→ What the task requires: Check every line in the listing below for "Definition". Copy the ones where it occurs.
● ● ● ● ● ● ●
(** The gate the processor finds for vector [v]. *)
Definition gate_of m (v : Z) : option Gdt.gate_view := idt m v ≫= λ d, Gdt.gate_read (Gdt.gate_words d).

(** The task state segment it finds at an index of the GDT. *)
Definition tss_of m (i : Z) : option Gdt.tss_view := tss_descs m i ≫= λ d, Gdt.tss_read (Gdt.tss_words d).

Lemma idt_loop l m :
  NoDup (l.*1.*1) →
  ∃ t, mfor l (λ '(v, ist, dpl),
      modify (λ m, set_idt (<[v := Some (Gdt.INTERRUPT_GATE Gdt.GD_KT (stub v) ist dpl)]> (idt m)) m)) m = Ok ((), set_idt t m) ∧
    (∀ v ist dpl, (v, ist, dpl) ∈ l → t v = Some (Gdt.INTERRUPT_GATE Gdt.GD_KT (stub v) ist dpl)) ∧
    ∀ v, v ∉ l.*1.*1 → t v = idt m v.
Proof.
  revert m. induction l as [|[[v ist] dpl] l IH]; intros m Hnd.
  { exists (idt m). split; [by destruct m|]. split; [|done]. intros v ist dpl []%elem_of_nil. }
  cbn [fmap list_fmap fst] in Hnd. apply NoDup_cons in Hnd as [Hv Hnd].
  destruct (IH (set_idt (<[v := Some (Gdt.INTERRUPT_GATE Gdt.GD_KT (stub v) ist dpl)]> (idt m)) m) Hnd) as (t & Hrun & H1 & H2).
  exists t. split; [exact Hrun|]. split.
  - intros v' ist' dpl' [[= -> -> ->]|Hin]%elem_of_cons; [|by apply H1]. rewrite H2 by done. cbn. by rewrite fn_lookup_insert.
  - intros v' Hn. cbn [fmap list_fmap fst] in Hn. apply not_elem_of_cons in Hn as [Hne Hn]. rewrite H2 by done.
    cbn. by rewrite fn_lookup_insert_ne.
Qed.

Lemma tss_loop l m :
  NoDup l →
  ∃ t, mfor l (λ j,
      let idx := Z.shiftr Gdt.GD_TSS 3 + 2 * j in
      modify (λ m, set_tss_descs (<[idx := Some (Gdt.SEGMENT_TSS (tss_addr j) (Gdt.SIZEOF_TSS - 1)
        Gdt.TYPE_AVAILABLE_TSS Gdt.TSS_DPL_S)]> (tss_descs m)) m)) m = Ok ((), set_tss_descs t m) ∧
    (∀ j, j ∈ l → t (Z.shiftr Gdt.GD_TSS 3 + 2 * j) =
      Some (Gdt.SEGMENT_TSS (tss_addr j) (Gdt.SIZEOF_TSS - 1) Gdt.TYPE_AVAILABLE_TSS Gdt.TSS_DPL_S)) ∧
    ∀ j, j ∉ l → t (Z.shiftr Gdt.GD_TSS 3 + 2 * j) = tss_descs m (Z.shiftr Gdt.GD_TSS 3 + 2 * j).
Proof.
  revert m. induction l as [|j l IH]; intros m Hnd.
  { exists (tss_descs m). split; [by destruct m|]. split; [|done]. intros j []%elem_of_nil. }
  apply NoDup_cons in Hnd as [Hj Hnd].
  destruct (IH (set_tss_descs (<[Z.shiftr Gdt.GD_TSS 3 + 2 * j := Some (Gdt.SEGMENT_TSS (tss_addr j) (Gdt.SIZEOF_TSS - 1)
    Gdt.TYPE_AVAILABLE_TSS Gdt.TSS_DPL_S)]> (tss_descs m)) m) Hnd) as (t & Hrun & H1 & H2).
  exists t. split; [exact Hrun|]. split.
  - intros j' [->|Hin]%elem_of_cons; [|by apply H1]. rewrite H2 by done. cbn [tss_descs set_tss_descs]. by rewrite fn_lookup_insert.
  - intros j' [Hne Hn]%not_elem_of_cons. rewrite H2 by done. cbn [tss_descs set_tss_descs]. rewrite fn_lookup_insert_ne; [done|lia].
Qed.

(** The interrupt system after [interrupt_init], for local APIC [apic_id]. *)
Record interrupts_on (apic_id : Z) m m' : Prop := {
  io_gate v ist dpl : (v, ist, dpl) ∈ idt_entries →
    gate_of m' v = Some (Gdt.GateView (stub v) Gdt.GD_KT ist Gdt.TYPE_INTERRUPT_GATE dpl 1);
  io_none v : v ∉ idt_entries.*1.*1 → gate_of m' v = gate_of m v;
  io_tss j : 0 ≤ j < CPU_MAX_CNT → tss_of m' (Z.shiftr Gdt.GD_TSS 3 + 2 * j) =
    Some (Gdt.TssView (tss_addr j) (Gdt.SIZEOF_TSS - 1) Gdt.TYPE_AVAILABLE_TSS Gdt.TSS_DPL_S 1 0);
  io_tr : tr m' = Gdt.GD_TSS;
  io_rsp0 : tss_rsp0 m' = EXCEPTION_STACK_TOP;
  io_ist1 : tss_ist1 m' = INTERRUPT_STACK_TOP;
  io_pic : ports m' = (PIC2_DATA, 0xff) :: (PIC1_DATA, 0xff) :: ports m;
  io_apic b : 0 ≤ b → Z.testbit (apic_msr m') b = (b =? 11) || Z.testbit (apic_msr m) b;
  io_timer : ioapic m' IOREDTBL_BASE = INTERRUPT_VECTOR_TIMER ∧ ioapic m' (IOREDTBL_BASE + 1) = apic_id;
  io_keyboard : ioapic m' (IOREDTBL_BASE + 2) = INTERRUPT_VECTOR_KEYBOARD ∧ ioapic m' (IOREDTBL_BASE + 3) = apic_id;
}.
● ● ● ● ● ● ●
→ Written answer:
Definition gate_of m (v : Z) : option Gdt.gate_view := idt m v ≫= λ d, Gdt.gate_read (Gdt.gate_words d).
Definition tss_of m (i : Z) : option Gdt.tss_view := tss_descs m i ≫= λ d, Gdt.tss_read (Gdt.tss_words d).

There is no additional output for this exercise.